(* ===== verification/JobProofs.v ===== *)
(** * What reaches a job

    A job's plain values hold no secret; every secret reference in its other inputs was read by
    a placeholder, and its source is recorded; a workload sees the outputs of its own
    dependencies only. *)

From Stdlib Require Import Ascii.
From stdpp Require Import base sets strings list.
From S2P Require Import Prelude Strings OrdMap Regex Ids Float64 Json Canonical Model Template Placeholder Catalog Sets Graph Pointer Artifacts Db Identity Permits Deployments Resources PlanInputs PlanJob.

Local Open Scope string_scope.
Local Open Scope list_scope.

(** The secret references in a resolved value. *)
Fixpoint resolved_refs (r : Resolved) : list SecretRef :=
  match r with
  | RValue _ => []
  | RSecret e => secret_references e
  | RArray items => mjoin (resolved_refs <$> items)
  | RObject items => mjoin ((λ kr, resolved_refs kr.2) <$> items)
  end.

Lemma refs_array items sr : sr ∈ resolved_refs (resolved_array items) → ∃ r, r ∈ items ∧ sr ∈ resolved_refs r.
Proof.
  unfold resolved_array. destruct (forallb _ _); simpl; [by intros []%not_elem_of_nil|].
  intros (l & Hs & (r & -> & Hr)%list_elem_of_fmap_1)%list_elem_of_join. by exists r.
Qed.

Lemma refs_object items sr :
  sr ∈ resolved_refs (resolved_object items) → ∃ kr, kr ∈ items ∧ sr ∈ resolved_refs kr.2.
Proof.
  unfold resolved_object. destruct (forallb _ _); simpl; [by intros []%not_elem_of_nil|].
  intros (l & Hs & (r & -> & Hr)%list_elem_of_fmap_1)%list_elem_of_join. by exists r.
Qed.

Section refs.
Context `{Scope Sc} (scope : Sc) (json_text : Value → string) (dialect : Dialect) (sink : Sink).

Abbreviation resolve := (resolve_value scope json_text dialect sink).
Abbreviation collect := (collect_placeholders dialect).

Lemma resolve_string_refs s location r sr :
  resolve (Str s) location = Ok r → sr ∈ resolved_refs r →
  ∃ lks t, template_parse s = Ok t
    ∧ Forall2 (λ p l, lookup_one scope dialect sink location p = Ok l) (template_placeholders t) lks
    ∧ LSecret sr ∈ lks.
Proof.
  intros Hr Hsr. cbn [resolve_value] in Hr. unfold resolve_string in Hr.
  destruct (template_parse s) as [t|] eqn:Ht; cbn [map_err] in Hr; [|done]. rewrite lookups_eq in Hr.
  destruct (try_map _ _) as [lks|] eqn:El; [|done]. apply try_map_Ok in El. exists lks, t. split_and!; [done..|].
  destruct (is_some (template_whole t)).
  - destruct (last lks) as [[v|r']|] eqn:Elast; simplify_eq; simpl in Hsr; [by apply not_elem_of_nil in Hsr|].
    apply list_elem_of_singleton in Hsr as <-. apply last_Some in Elast as [l' ->]. set_solver.
  - destruct (build_expr_spec scope json_text dialect t lks []) as (e & He & Hre & _); [symmetry; by eapply Forall2_length|].
    rewrite He in Hr. cbn [ok_or] in Hr.
    assert (sr ∈ secret_references e) as Hin.
    { destruct (secret_references e) as [|x l] eqn:E; [|simplify_eq; simpl in Hsr; by rewrite E in Hsr].
      destruct (map_err _ _); simplify_eq. by apply not_elem_of_nil in Hsr. }
    rewrite Hre in Hin. simpl in Hin. apply elem_of_filter_map in Hin as ([v|x] & Hx & [= ->]). done.
Qed.

(** Every secret reference in a resolved value was found by a placeholder of the value. *)
Lemma resolve_refs v : ∀ location r cs sr,
  resolve v location = Ok r → collect v location = Ok cs → sr ∈ resolved_refs r →
  ∃ c, c ∈ cs ∧ lookup_expr scope c.2 = Ok (LSecret sr).
Proof.
  induction v as [|b|n|s|l IH|m IH] using Value_ind; intros location r cs sr Hr Hc Hsr;
    try (cbn [resolve_value] in Hr; simplify_eq; by apply not_elem_of_nil in Hsr).
  - destruct (resolve_string_refs _ _ _ _ Hr Hsr) as (lks & t & Ht & Hl & Hin).
    rewrite collect_Str, Ht in Hc. cbn [map_err] in Hc. apply try_map_Ok in Hc.
    apply (Forall2_elem_r _ _ _ _ Hl) in Hin as (p & Hp & (e & He & Hlk & _)%lookup_one_Ok).
    apply (Forall2_elem_l _ _ _ _ Hc) in Hp as (c & Hin & Hone). exists c. split; [done|].
    unfold collect_one in Hone. rewrite He in Hone. by simplify_eq/=.
  - rewrite Forall_forall in IH. rewrite collect_Arr in Hc. cbn [resolve_value] in Hr. rewrite try_mapi_map in Hr.
    destruct (try_map _ _) as [rs|] eqn:Er in Hr; [|done]. injection Hr as <-.
    destruct (try_map _ _) as [css|] eqn:Ec in Hc; [|done]. injection Hc as <-. apply try_map_Ok in Er, Ec.
    apply refs_array in Hsr as (r & Hin & Hsr). apply (Forall2_elem_r _ _ _ _ Er) in Hin as ([i x] & Hix & Hx).
    apply (Forall2_elem_l _ _ _ _ Ec) in Hix as Hcs. destruct Hcs as (cs & Hcs & Hc). apply enumerate_from_elem in Hix.
    destruct (IH x Hix _ _ _ _ Hx Hc Hsr) as (c & Hin & Hl). exists c. split; [|done].
    apply list_elem_of_In, in_concat. exists cs. by rewrite <-!list_elem_of_In.
  - rewrite Forall_forall in IH. rewrite collect_Obj in Hc. cbn [resolve_value] in Hr.
    destruct (try_map _ _) as [rs|] eqn:Er in Hr; [|done]. injection Hr as <-.
    destruct (try_map _ _) as [css|] eqn:Ec in Hc; [|done]. injection Hc as <-. apply try_map_Ok in Er, Ec.
    apply refs_object in Hsr as (kr & Hin & Hsr). apply (Forall2_elem_r _ _ _ _ Er) in Hin as ([k x] & Hix & Hx).
    apply (Forall2_elem_l _ _ _ _ Ec) in Hix as Hcs. destruct Hcs as (cs & Hcs & Hc). simpl in *.
    destruct (resolve_value _ _ _ _ x _) as [r|] eqn:E; [|done]. injection Hx as <-.
    destruct (IH (k, x) Hix _ _ _ _ E Hc Hsr) as (c & Hin & Hl). exists c. split; [|done].
    apply list_elem_of_In, in_concat. exists cs. by rewrite <-!list_elem_of_In.
Qed.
-----
[INSTRUCTIONS FOR THE TASK]
When you reach the line in the material above that holds "Ok (LSecret sr).", begin reproducing lines exactly, and stop after the line that holds "rewrite collect_Str, Ht".

[SOLUTION FOR THIS PROBLEM]
  ∃ c, c ∈ cs ∧ lookup_expr scope c.2 = Ok (LSecret sr).
Proof.
  induction v as [|b|n|s|l IH|m IH] using Value_ind; intros location r cs sr Hr Hc Hsr;
    try (cbn [resolve_value] in Hr; simplify_eq; by apply not_elem_of_nil in Hsr).
  - destruct (resolve_string_refs _ _ _ _ Hr Hsr) as (lks & t & Ht & Hl & Hin).
    rewrite collect_Str, Ht in Hc. cbn [map_err] in Hc. apply try_map_Ok in Hc.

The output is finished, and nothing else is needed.